(Saved entries)
++++++++++++++++++++
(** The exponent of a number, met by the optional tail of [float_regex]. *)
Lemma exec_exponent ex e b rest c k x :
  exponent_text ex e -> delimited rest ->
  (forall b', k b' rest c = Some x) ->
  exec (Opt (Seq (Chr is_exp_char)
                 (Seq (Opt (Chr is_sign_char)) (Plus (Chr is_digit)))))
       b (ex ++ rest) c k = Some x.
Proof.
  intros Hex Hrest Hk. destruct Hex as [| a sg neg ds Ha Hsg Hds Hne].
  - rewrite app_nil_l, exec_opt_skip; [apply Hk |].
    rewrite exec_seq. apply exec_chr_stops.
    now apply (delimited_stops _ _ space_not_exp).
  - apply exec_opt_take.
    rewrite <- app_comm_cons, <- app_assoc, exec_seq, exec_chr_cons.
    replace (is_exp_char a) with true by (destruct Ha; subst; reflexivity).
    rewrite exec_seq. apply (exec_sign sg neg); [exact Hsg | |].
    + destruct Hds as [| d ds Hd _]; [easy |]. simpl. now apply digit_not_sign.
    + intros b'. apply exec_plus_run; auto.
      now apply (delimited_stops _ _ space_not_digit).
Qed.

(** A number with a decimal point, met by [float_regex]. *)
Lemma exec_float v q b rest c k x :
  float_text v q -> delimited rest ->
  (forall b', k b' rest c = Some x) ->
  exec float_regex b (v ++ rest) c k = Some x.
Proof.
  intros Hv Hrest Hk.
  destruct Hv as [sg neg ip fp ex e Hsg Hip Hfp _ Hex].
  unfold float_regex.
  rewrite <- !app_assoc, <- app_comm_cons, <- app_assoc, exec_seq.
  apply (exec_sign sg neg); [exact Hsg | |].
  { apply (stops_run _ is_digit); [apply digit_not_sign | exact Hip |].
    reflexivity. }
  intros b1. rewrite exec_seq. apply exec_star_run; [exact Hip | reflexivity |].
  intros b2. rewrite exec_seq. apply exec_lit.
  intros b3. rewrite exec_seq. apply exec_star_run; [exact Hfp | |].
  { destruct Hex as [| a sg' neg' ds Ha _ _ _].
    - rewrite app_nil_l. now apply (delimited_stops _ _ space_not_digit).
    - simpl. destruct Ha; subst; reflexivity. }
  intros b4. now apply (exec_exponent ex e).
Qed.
++++++++++++++++++++
### Your instructions
Write down again the exact lines running from the beginning of the data to the line containing "exec (Opt (Seq (Chr is_exp_char)", with both ends included.

### Answer for the task
(** The exponent of a number, met by the optional tail of [float_regex]. *)
Lemma exec_exponent ex e b rest c k x :
  exponent_text ex e -> delimited rest ->
  (forall b', k b' rest c = Some x) ->
  exec (Opt (Seq (Chr is_exp_char)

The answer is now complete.